[Start of Attachment]

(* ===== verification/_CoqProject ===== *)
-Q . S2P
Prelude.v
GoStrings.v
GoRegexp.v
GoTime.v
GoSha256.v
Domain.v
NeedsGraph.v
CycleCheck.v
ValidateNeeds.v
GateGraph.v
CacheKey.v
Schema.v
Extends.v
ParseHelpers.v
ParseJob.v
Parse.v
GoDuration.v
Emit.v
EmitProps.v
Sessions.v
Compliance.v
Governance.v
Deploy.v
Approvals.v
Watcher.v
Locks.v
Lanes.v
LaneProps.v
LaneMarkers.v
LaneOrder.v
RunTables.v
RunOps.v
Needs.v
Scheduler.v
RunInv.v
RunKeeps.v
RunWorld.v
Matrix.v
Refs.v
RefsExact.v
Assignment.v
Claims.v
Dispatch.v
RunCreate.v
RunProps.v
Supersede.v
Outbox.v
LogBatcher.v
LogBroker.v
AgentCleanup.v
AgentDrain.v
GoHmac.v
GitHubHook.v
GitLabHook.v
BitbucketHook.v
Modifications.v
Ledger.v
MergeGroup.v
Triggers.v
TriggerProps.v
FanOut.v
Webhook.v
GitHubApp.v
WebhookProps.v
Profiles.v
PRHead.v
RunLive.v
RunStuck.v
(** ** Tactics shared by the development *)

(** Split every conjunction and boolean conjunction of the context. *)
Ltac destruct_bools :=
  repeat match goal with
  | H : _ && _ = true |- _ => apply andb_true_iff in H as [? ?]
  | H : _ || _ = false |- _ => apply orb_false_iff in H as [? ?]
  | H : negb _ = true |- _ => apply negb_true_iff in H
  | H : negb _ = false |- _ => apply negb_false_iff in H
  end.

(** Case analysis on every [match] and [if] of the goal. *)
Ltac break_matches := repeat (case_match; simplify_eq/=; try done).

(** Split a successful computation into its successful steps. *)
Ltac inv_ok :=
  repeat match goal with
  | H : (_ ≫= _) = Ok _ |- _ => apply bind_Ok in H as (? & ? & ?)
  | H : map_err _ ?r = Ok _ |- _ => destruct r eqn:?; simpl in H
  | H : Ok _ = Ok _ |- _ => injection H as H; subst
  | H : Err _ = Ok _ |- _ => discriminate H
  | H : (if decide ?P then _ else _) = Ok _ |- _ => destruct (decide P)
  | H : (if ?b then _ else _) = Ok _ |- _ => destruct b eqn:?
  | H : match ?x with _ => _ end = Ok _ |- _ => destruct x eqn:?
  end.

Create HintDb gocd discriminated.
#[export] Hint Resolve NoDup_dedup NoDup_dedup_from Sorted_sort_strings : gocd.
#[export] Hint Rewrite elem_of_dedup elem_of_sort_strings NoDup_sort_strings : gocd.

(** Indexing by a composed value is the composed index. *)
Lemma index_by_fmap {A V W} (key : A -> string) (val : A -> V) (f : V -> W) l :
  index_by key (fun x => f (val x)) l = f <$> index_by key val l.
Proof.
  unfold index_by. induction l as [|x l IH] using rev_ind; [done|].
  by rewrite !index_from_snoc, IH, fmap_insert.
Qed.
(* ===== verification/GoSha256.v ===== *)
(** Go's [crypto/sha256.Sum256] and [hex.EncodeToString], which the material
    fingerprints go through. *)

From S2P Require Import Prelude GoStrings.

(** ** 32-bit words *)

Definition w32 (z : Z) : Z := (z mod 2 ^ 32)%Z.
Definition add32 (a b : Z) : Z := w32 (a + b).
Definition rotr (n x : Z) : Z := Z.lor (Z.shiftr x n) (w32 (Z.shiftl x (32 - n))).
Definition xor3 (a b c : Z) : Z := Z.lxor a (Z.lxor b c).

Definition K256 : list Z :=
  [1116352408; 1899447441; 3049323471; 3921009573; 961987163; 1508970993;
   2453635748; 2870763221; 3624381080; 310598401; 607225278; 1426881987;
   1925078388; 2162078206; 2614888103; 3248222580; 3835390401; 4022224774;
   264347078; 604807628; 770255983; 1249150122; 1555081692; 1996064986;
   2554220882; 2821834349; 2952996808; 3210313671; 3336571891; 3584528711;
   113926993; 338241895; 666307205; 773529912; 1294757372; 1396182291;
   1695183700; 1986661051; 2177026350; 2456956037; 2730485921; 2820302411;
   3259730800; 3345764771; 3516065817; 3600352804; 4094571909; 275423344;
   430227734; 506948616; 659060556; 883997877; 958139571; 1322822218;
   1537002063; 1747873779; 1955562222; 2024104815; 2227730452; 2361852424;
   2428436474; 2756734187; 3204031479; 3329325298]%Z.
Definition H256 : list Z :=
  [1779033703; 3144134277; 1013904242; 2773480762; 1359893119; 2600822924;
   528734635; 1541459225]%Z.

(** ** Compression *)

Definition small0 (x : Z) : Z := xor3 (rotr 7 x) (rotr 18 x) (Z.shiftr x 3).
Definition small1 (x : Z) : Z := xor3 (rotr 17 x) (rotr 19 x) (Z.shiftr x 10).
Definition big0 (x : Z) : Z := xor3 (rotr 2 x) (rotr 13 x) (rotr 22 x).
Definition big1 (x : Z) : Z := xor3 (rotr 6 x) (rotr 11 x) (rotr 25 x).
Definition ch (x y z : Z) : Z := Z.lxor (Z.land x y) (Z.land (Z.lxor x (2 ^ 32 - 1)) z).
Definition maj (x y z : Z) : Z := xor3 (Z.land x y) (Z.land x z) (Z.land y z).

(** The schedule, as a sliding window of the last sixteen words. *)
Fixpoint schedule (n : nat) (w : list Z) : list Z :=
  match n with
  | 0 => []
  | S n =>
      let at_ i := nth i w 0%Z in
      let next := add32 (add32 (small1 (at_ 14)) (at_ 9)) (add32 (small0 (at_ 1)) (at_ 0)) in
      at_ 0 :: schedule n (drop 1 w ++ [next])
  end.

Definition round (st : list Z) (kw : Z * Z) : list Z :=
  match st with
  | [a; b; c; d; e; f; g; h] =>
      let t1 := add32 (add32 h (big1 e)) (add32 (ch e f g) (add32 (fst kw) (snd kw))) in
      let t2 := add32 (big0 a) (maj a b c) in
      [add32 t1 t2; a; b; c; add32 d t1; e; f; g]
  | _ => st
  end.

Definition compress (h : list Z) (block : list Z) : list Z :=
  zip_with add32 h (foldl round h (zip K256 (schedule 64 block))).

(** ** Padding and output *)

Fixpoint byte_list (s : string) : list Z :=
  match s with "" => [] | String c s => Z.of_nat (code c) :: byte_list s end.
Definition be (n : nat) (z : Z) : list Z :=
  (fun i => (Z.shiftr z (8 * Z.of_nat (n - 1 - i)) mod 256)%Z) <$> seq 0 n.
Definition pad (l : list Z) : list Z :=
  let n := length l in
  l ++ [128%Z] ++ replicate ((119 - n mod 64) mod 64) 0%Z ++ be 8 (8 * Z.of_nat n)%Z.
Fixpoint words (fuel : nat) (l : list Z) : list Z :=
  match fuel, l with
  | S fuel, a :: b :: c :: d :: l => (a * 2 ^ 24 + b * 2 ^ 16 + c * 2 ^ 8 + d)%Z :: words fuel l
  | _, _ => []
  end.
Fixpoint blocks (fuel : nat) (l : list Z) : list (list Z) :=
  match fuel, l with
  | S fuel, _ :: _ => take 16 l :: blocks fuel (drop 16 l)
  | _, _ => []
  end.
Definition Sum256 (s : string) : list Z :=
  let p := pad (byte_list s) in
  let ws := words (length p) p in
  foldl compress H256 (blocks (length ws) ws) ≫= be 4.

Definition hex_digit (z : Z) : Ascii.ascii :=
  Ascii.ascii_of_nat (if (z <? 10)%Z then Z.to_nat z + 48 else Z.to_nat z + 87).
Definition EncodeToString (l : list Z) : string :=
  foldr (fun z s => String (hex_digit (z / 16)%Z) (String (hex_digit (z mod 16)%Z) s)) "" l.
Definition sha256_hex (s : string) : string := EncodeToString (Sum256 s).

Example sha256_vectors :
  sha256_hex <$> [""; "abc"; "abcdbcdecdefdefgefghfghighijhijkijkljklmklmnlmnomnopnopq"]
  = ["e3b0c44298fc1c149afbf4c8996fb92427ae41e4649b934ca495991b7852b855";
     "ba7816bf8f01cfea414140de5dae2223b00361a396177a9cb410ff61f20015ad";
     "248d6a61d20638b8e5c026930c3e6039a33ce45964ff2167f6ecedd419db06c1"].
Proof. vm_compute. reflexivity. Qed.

[End of Attachment]

◆ **Task requirements**: Would you print, exactly as written, every line above from the one holding "MergeGroup.v" through the one holding "Definition rotr (n", with both included and no other lines?

◆ **Written answer**:
MergeGroup.v
Triggers.v
TriggerProps.v
FanOut.v
Webhook.v
GitHubApp.v
WebhookProps.v
Profiles.v
PRHead.v
RunLive.v
RunStuck.v
(** ** Tactics shared by the development *)

(** Split every conjunction and boolean conjunction of the context. *)
Ltac destruct_bools :=
  repeat match goal with
  | H : _ && _ = true |- _ => apply andb_true_iff in H as [? ?]
  | H : _ || _ = false |- _ => apply orb_false_iff in H as [? ?]
  | H : negb _ = true |- _ => apply negb_true_iff in H
  | H : negb _ = false |- _ => apply negb_false_iff in H
  end.

(** Case analysis on every [match] and [if] of the goal. *)
Ltac break_matches := repeat (case_match; simplify_eq/=; try done).

(** Split a successful computation into its successful steps. *)
Ltac inv_ok :=
  repeat match goal with
  | H : (_ ≫= _) = Ok _ |- _ => apply bind_Ok in H as (? & ? & ?)
  | H : map_err _ ?r = Ok _ |- _ => destruct r eqn:?; simpl in H
  | H : Ok _ = Ok _ |- _ => injection H as H; subst
  | H : Err _ = Ok _ |- _ => discriminate H
  | H : (if decide ?P then _ else _) = Ok _ |- _ => destruct (decide P)
  | H : (if ?b then _ else _) = Ok _ |- _ => destruct b eqn:?
  | H : match ?x with _ => _ end = Ok _ |- _ => destruct x eqn:?
  end.

Create HintDb gocd discriminated.
#[export] Hint Resolve NoDup_dedup NoDup_dedup_from Sorted_sort_strings : gocd.
#[export] Hint Rewrite elem_of_dedup elem_of_sort_strings NoDup_sort_strings : gocd.

(** Indexing by a composed value is the composed index. *)
Lemma index_by_fmap {A V W} (key : A -> string) (val : A -> V) (f : V -> W) l :
  index_by key (fun x => f (val x)) l = f <$> index_by key val l.
Proof.
  unfold index_by. induction l as [|x l IH] using rev_ind; [done|].
  by rewrite !index_from_snoc, IH, fmap_insert.
Qed.
(* ===== verification/GoSha256.v ===== *)
(** Go's [crypto/sha256.Sum256] and [hex.EncodeToString], which the material
    fingerprints go through. *)

From S2P Require Import Prelude GoStrings.

(** ** 32-bit words *)

Definition w32 (z : Z) : Z := (z mod 2 ^ 32)%Z.
Definition add32 (a b : Z) : Z := w32 (a + b).
Definition rotr (n x : Z) : Z := Z.lor (Z.shiftr x n) (w32 (Z.shiftl x (32 - n))).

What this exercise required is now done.